In 1896 Ceely Rose killed her whole family with rat poison. She did it for a man who promptly left her. Now her murderous spirit haunts the house at Malabar Farm which replaced her house.

Another historic murder in the farm fields outside Mansfield was committed by Phoebe Wise, a well-known eccentric who wore costume jewelry and yellow taffeta with train, and carried on conversations with her horse and dogs. She eventually killed a young man whose infatuation with her turned into a violent obsession, shooting him with her Winchester .32. She was a distant cousin of Louis Bromfield, the Pulitzer Prize-winning playwright who put Malabar Farm on the map, and he would eventually write about both Phoebe Wise and Ceely Rose--two strong-willed, eccentric, misunderstood women who seemed born to tragedy. (For more details about Phoebe Wise, and the place where her ghost is still seen on Reformatory Road, click here.)

The following account was sent to me by Mark Jordan, the author of a play about Ceely Rose which was performed in the barn at Malabar Farm.

I am one who believes that ninety percent of all the ghost stories floating around are a mixture of urban legends and overactive imaginations. It's that other ten percent that makes me wonder... At any rate, I can report on what happened to me when we produced my play Ceely. The play was staged in the large timber-frame barn across from the Big House at Malabar Farm state park. The original Rose Farmhouse is just around the corner and over the hill, about a quarter of a mile away from the barn. It is currently occupied by a park employee, so I have not yet had a chance to go inside it.
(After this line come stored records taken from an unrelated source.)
(** A table stays one when its first three levels keep their bytes. *)
Lemma shape_agree m m' sh :
  shape_ok m sh →
  agree (λ a, in_page (L1 sh) a ∨ in_page (L2 sh) a ∨ in_page (L3 sh) a) m m' →
  shape_ok m' sh.
Proof.
  intros Hsh Ha.
  assert (∀ p i, p ∈ [L1 sh; L2 sh; L3 sh] → 0 ≤ i < 512 → load 8 m' (p + 8 * i) = load 8 m (p + 8 * i)) as Hl.
  { intros p i Hp Hi. apply load_agree. intros b Hb. symmetry. apply Ha. unfold in_page.
    rewrite !elem_of_cons, elem_of_nil in Hp. destruct Hp as [->|[->|[->|[]]]]; lia. }
  assert (∀ p i q, p ∈ [L1 sh; L2 sh; L3 sh] → 0 ≤ i < 512 →
            link m (p + 8 * i) q → link m' (p + 8 * i) q) as Hlk.
  { intros p i q Hp Hi. unfold link. by rewrite Hl. }
  assert (∀ p lo n, p ∈ [L1 sh; L2 sh; L3 sh] → 0 ≤ lo → lo + n ≤ 512 →
    Forall (λ i, load 8 m (p + 8 * i) = 0) (seqZ lo n) →
    Forall (λ i, load 8 m' (p + 8 * i) = 0) (seqZ lo n)) as Hz.
  { intros p lo n Hp ?? Hf. rewrite Forall_forall in *. intros i Hi.
    rewrite Hl; [by apply Hf|done|]. apply elem_of_seqZ in Hi. lia. }
  destruct Hsh. split; try done.
  - specialize (Hlk (L1 sh) 0). rewrite Z.mul_0_r, Z.add_0_r in Hlk. apply Hlk; [set_solver|lia|done].
  - specialize (Hlk (L2 sh) 0). rewrite Z.mul_0_r, Z.add_0_r in Hlk. apply Hlk; [set_solver|lia|done].
  - specialize (Hlk (L3 sh) 0). rewrite Z.mul_0_r, Z.add_0_r in Hlk. apply Hlk; [set_solver|lia|done].
  - apply (Hlk (L3 sh) 1); [set_solver|lia|done].
  - apply Hz; [set_solver|lia|lia|done].
  - apply Hz; [set_solver|lia|lia|done].
  - apply Hz; [set_solver|lia|lia|done].
Qed.

(** ** Lookup and map on an address space *)

Section address_space.
Context `{Devices}.
Implicit Types (s : machine) (sh : pt_shape).

Lemma shape_levels s sh va :
  shape_ok (mem s) sh → 0 ≤ va < 0x400000 →
  pte (mem s) (L1 sh) va 0 = load 8 (mem s) (L1 sh) ∧
  pte (mem s) (L2 sh) va 1 = load 8 (mem s) (L2 sh) ∧
  link (mem s) (L3 sh + 8 * pageindex_bits va 2) (l4_of sh (va / 4096 / 512)).
Proof.
  intros Hsh Hva. destruct (index_small va Hva) as (E0&E1&E2&_). unfold pte.
  rewrite E0, E1, E2. change (8 * 0) with 0. rewrite !Z.add_0_r. split_and!; [done..|].
  apply l4_link; [done|]. apply vpn_l4, vpn_range, Hva.
Qed.

Lemma pte_leaf s sh va :
  0 ≤ va < 0x400000 → pte (mem s) (l4_of sh (va / 4096 / 512)) va 3 = leaf (mem s) sh (va / 4096).
Proof. intros Hva. destruct (index_small va Hva) as (_&_&_&E3). unfold pte. by rewrite E3. Qed.

Lemma lookup_leaf s sh va :
  shape_ok (mem s) sh → 0 ≤ va < 0x400000 →
  virtual_memory_lookup (L1 sh) va s = Ok (vamapping_of (leaf (mem s) sh (va / 4096)) va) s.
Proof.
  intros Hsh Hva. destruct (shape_levels s sh va Hsh Hva) as (E0&E1&H3).
  destruct (shape_tables _ _ Hsh) as (T1&T2&T3&_&_).
  pose proof (shape_1 _ _ Hsh) as K1. pose proof (shape_2 _ _ Hsh) as K2.
  destruct (link_flags _ _ _ K1) as (P1&_). destruct (link_flags _ _ _ K2) as (P2&_&_&W2).
  destruct (link_flags _ _ _ H3) as (P3&_).
  destruct K1 as [A1 _], K2 as [A2 _], H3 as [A3 _].
  rewrite (lookup_walk (L1 sh) va s (load 8 (mem s) (L1 sh)) (load 8 (mem s) (L2 sh))
    (load 8 (mem s) (L3 sh + 8 * pageindex_bits va 2)) (leaf (mem s) sh (va / 4096)));
    rewrite ?A1, ?A2, ?A3; try done.
  - rewrite W2. do 2 f_equal. rewrite <- (Z.ldiff_0_r (leaf _ _ _)) at 2. f_equal.
    apply Z.bits_inj'. intros i Hi. rewrite Z.land_spec, Z.ldiff_spec, Z.testbit_0_l.
    destruct (Z.testbit PTE_WU i); by rewrite ?andb_false_r.
  - by rewrite pte_leaf.
  - by apply (l4_table (mem s)).
Qed.

Lemma l4_loop_step n i pt q va perm s :
  0 ≤ i ≤ 3 → table_page pt → table_page q → link (mem s) (pt + 8 * pageindex_bits va i) q →
  l4_loop (Datatypes.S n) i pt va perm s = l4_loop n (i + 1) q va perm s.
Proof.
  intros Hi Hpt (?&?&?) Hl. destruct (link_flags _ _ _ Hl) as (P&W&U&_).
  destruct Hl as [A _]. cbn [l4_loop].
  erewrite bind_ok by (by apply entry_at_ok). unfold pte. rewrite P. cbn [negb].
  rewrite A. destruct (Z.ltb_spec q MEMSIZE_PHYSICAL); [|zlia].
  erewrite bind_ok by reflexivity. rewrite W, U.
  by destruct (has perm PTE_W), (has perm PTE_U).
Qed.

Lemma lookup_l4_ok s sh va perm :
  shape_ok (mem s) sh → 0 ≤ va < 0x400000 →
  lookup_l4pagetable (L1 sh) va perm s = Ok (l4_of sh (va / 4096 / 512)) s.
Proof.
  intros Hsh Hva. unfold lookup_l4pagetable.
  destruct (shape_levels s sh va Hsh Hva) as (_&_&K3).
  destruct (shape_tables _ _ Hsh) as (T1&T2&T3&_&_). destruct (index_small va Hva) as (I0&I1&_).
  rewrite (l4_loop_step _ 0 _ (L2 sh)); try done; [|rewrite I0, Z.mul_0_r, Z.add_0_r; apply Hsh].
  rewrite (l4_loop_step _ (0 + 1) _ (L3 sh)); try done;
    [|change (0 + 1) with 1; rewrite I1, Z.mul_0_r, Z.add_0_r; apply Hsh].
  rewrite (l4_loop_step _ (0 + 1 + 1) _ (l4_of sh (va / 4096 / 512))); try done.
  by apply (l4_table (mem s)).
Qed.
End address_space.

(** Writing one entry of a last-level table. *)
Section write_leaf.
Context (m : gmap Z Z) (sh : pt_shape) (Hsh : shape_ok m sh) (vpn v : Z).
Context (Hvpn : 0 ≤ vpn < 1024) (Hv : 0 ≤ v < 2 ^ 64).

Definition in_l4 (sh : pt_shape) (a : Z) : Prop := in_page (L4_1 sh) a ∨ in_page (L4_2 sh) a.

Lemma leaf_addr_l4 a : leaf_addr sh vpn ≤ a < leaf_addr sh vpn + 8 → in_l4 sh a.
Proof.
  intros Ha. pose proof (leaf_addr_in sh vpn Hvpn) as Hin.
  unfold in_l4, in_page. unfold l4_of in Hin. destruct (vpn / 512 =? 0); lia.
Qed.

Lemma write_leaf_agree : agree (λ a, ¬ in_l4 sh a) m (store 8 m (leaf_addr sh vpn) v).
Proof.
  intros a Ha. symmetry. apply load8_store_out.
  destruct (decide (leaf_addr sh vpn ≤ a < leaf_addr sh vpn + 8)); [|lia].
  exfalso. by apply Ha, leaf_addr_l4.
Qed.

Lemma l4_upper_disjoint a :
  in_page (L1 sh) a ∨ in_page (L2 sh) a ∨ in_page (L3 sh) a → ¬ in_l4 sh a.
Proof.
  pose proof (shape_nodup _ _ Hsh) as Hnd.
  change (pt_pages sh) with ([L1 sh; L2 sh; L3 sh] ++ [L4_1 sh; L4_2 sh]) in Hnd.
  apply NoDup_app in Hnd as (_&Hne&_).
  assert (∀ p q, p ∈ [L1 sh; L2 sh; L3 sh] → q ∈ [L4_1 sh; L4_2 sh] →
            in_page p a → in_page q a → False) as Hd.
  { intros p q Hp Hq. apply in_page_disjoint.
    - eapply shape_page; [done|]. unfold pt_pages. set_solver.
    - eapply shape_page; [done|]. unfold pt_pages. set_solver.
    - intros ->. by apply (Hne q). }
  intros [Hu|[Hu|Hu]] [Hl|Hl]; (eapply Hd; [| |exact Hu|exact Hl]); set_solver.
Qed.

Lemma write_leaf_shape : shape_ok (store 8 m (leaf_addr sh vpn) v) sh.
Proof.
  eapply shape_agree; [done|]. eapply agree_weaken; [|apply write_leaf_agree].
  apply l4_upper_disjoint.
Qed.

Lemma write_leaf_leaf w :
  0 ≤ w < 1024 →
  leaf (store 8 m (leaf_addr sh vpn) v) sh w = if decide (w = vpn) then v else leaf m sh w.
Proof.
  intros Hw. unfold leaf. case_decide as E.
  - subst. rewrite load_store_eq. apply Z.mod_small. done.
  - apply load_store_out. destruct (leaf_addr_disjoint m sh Hsh w vpn); try done; lia.
Qed.
End write_leaf.

(** ** virtual_memory_map on an address space *)

(** [m'] is [m] with the pages [v], ..., [v + n - 1] mapped to [pa], ... *)
Record mapped (sh : pt_shape) (m m' : gmap Z Z) (v n pa perm : Z) : Prop := {
  mapped_shape : shape_ok m' sh;
  mapped_leaf : ∀ w, 0 ≤ w < 1024 →
    leaf m' sh w = if decide (v ≤ w < v + n)
                   then new_entry (pa + (w - v) * 4096) perm else leaf m sh w;
  mapped_agree : agree (λ a, ¬ in_l4 sh a) m m' }.

Section map.
Context `{Devices}.
Implicit Types (s : machine) (sh : pt_shape).

Lemma cur_index_small va :
  0 ≤ va < 0x400000 → s32 (Z.shiftr va (PAGEOFFBITS + PAGEINDEXBITS)) = va / 4096 / 512.
Proof.
  intros Hva. rewrite Z.shiftr_div_pow2 by done.
  change (2 ^ (PAGEOFFBITS + PAGEINDEXBITS)) with (4096 * 512).
  rewrite <- Z.div_div by lia. pose proof (vpn_l4 _ (vpn_range va Hva)). by apply s32_small; lia.
Qed.

Lemma l4_nonnull m sh i : shape_ok m sh → istrue (l4_of sh i) = true.
Proof.
  intros Hsh. destruct (l4_table m sh Hsh i) as (?&_). unfold istrue.
  by destruct (Z.eqb_spec (l4_of sh i) 0); [lia|].
Qed.

(** One iteration writes one entry. *)
Lemma map_loop_step n sh va pa perm last l4 s :
  shape_ok (mem s) sh → 0 ≤ va < 0x400000 → va mod 4096 = 0 → 0 ≤ perm < 4096 →
  (has perm PTE_P = true → 0 ≤ pa < 0x200000) →
  (last = -1 ∨ l4 = l4_of sh last) →
  map_loop (Datatypes.S n) (L1 sh) va pa perm last l4 s
  = map_loop n (L1 sh) (va + 4096) (u64 (pa + 4096)) perm (va / 4096 / 512) (l4_of sh (va / 4096 / 512))
      (set_mem (store 8 (mem s) (leaf_addr sh (va / 4096)) (new_entry pa perm)) s).
Proof.
  intros Hsh Hva Hal Hperm Hpa Hlast. cbn [map_loop]. rewrite cur_index_small by done.
  pose proof (vpn_range va Hva) as Hv. pose proof (vpn_l4 _ Hv) as Hi.
  erewrite (bind_ok _ _ s (l4_of sh (va / 4096 / 512)) s); cycle 1.
  { destruct (Z.eqb_spec (va / 4096 / 512) last) as [<-|]; [|by apply lookup_l4_ok].
    destruct Hlast as [?|E]; [lia|by rewrite E]. }
  rewrite (l4_nonnull (mem s)) by done.
  rewrite andb_true_r. change PAGESIZE with 4096. rewrite (u64_small (va + 4096)) by lia.
  destruct (index_small va Hva) as (_&_&_&I3).
  assert (∀ v, write 8 (l4_of sh (va / 4096 / 512) + 8 * pageindex_bits va 3) v s
               = Ok () (set_mem (store 8 (mem s) (leaf_addr sh (va / 4096)) v) s)) as Hw.
  { intros v. rewrite I3. destruct (l4_table _ sh Hsh (va / 4096 / 512)) as (?&?&?).
    pose proof (Z.mod_pos_bound (va / 4096) 512). unfold leaf_addr. apply write_ok; zlia. }
  unfold new_entry. destruct (has perm PTE_P) eqn:HP;
    (erewrite bind_ok by (by apply pageindex_ok)); (erewrite bind_ok by apply Hw).
  - specialize (Hpa eq_refl). by rewrite (u64_small (pa + perm)) by lia.
  - by rewrite (u64_small perm) by lia.
Qed.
Anyway, Ceely's father was the final operator of the old Schrack Mill, which was located near the Rose farmhouse, behind where the Malabar Youth Hostel is now. After Ceely murdered her family with poison, the farm and mill were acquired by Clem Herring, who tore down the mill and used the beam in the contruction of a large barn near his house. Herring's farm was bought in the 1940's by Pulitzer prize-winning author Louis Bromfield, who added on to the house and added several more outbuildings around the barn. He named the farm 'Malabar Farm'. It is now a state park open to the public. In the mid-1990's, the barn was struck by lightning and a large portion of it burned down. A new replica of the old barn was built in its place, and they incorporated original beams where possible. Thus, parts of the mill Ceely's father ran are in the barn where they play was being produced. And you can see the Rose farmhouse from the windows in the back of the barn.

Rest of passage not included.